By no great man in the annals of cookery have I been so puzzled as by that once famous “Chloe,” French cook to the Duke of Newcastle, and important enough in his own generation to swagger for a minute in the Letters of Horace Walpole and Lady Mary Wortley Montagu. I had heard of Chloe, the beloved of Daphnis; I had heard of Chloe, the rival of Steele’s Clarissa; I had even heard of Chloe, the old darky cook of the South. But of Chloe, a Frenchman, I had never heard, and I knew, without consulting the Encyclopaedia, he simply could not exist.

Who, then, was the Duke of Newcastle’s Chloe?

Fortunately for the Duke of Newcastle’s purse, St. Clouet must still have been with him for the famous banquets celebrating his installation as Chancellor at Cambridge, when, according to Walpole, his cooks for ten days massacred and confounded “all the species that Noah and Moses took such pains to preserve and distinguish,” and, according to Gray, every one “was very owlish and tipsy at night.” This was in 1749; 1759 is the date of Verral’s book, by which time St. Clouet had become cook to the Marechal de Richelieu.

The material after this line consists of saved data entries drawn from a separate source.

Lemma settle_claim_ok claim e end_for w :
  fresh_under (enqueues e) w → world_ok (settle_claim claim e end_for w).2.
Proof using UL.
  intros Hw. apply preserves_prepared; [done|]. intros NI J R p w1 HR HJ Hb Hw1.
  apply world_ok_bind.
  - apply world_ok_try, (retry_ok R J); [done..| |done]. apply body_ok_keeps. intros t Ht Hn.
    apply keeps_bind; [apply preserves_gets|]. intros reg.
    apply keeps_staging. intros j t1 H1. apply keeps_bind; [apply now_ms_fresh|]. intros now.
    apply keeps_staging. intros j' t2 H2.
    pose proof (step_take_and_end _ _ _ _ _ _ _ _ _ _ _ Ht H1 H2) as Hs.
    assert (Ht2 : sound t2) by apply Hs.
    destruct (is_terminal _); [|by apply keeps_ret].
    apply keeps_bind; [apply preserves_gets|]. intros reg'.
    apply keeps_staging. intros rs t3 H3. apply keeps_ret.
    apply (step_stage_effects reg' p t2 (rs, t3)); [done| |done].
    eapply batch_ok_step; [exact Hs| |by apply Hb]. apply Forall_true. by intros p' _ [].
  - intros settled. apply preserves_bind; [apply finish_effects_ok|]. intros results.
    apply preserves_bind; [apply preserves_result|]. intros [[j e'] s].
    apply preserves_bind; [apply finish_claim_end_ok|]. intros. apply preserves_ret.
Qed.

End inserting.

(** *** Consistency alone

    A call that generates ids keeps consistency when they are new: no record has
    one, and no other task enqueues one. *)
Section fresh_for.
  Context {DB : SlateDb} {OS : ObjectStore} {SR : Serde JobRecord} {SA : Serde JobAttempt}.
  Context {SC : Serde CountRecord} {EN : Env} {DL : SlateDbLaws merge_batch}.

Record world_fresh (R : string → Prop) (w : World) : Prop := {
  fresh_ok : world_ok w;
  fresh_absent : absent R (core w);
  fresh_others : Forall (λ f, ∀ c, core_ok c → absent R c → absent R (f c)) (others w);
}.

(** The reliance of a call on the ids it generates for the requests [rs]. *)
Definition fresh_for (rs : list EnqueueRequest) (w : World) : Prop :=
  requests_fresh rs (job_ids (core w)) ∧
  world_fresh (generated (job_ids (core w)) (ids_needed rs)) w.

I think it but due to him to recall that he was “of a temper so affable and agreeable as to make everybody happy around him. He would converse about indifferent matters with me (Verral) or his kitchen boy, and the next moment, by a sweet turn in his discourse, give pleasure by his good behaviour and genteel deportment, to the first steward in the family. His conversation is always modest enough, and having read a little, he never wanted something to say, let the topick be what it would.”

How delightful if cooks today brought us such graceful testimonials!

To be continued, wherein the details become quite clear about why French cuisine became the food of the lords and ladies … 

*Antiquarian cookbook collector Elizabeth Robins Pennell, author of My Cookery Books and very possibly the food writer who most inspired M. F. K. Fisher, left her fabulous collection of cookbooks to the Library of Congress.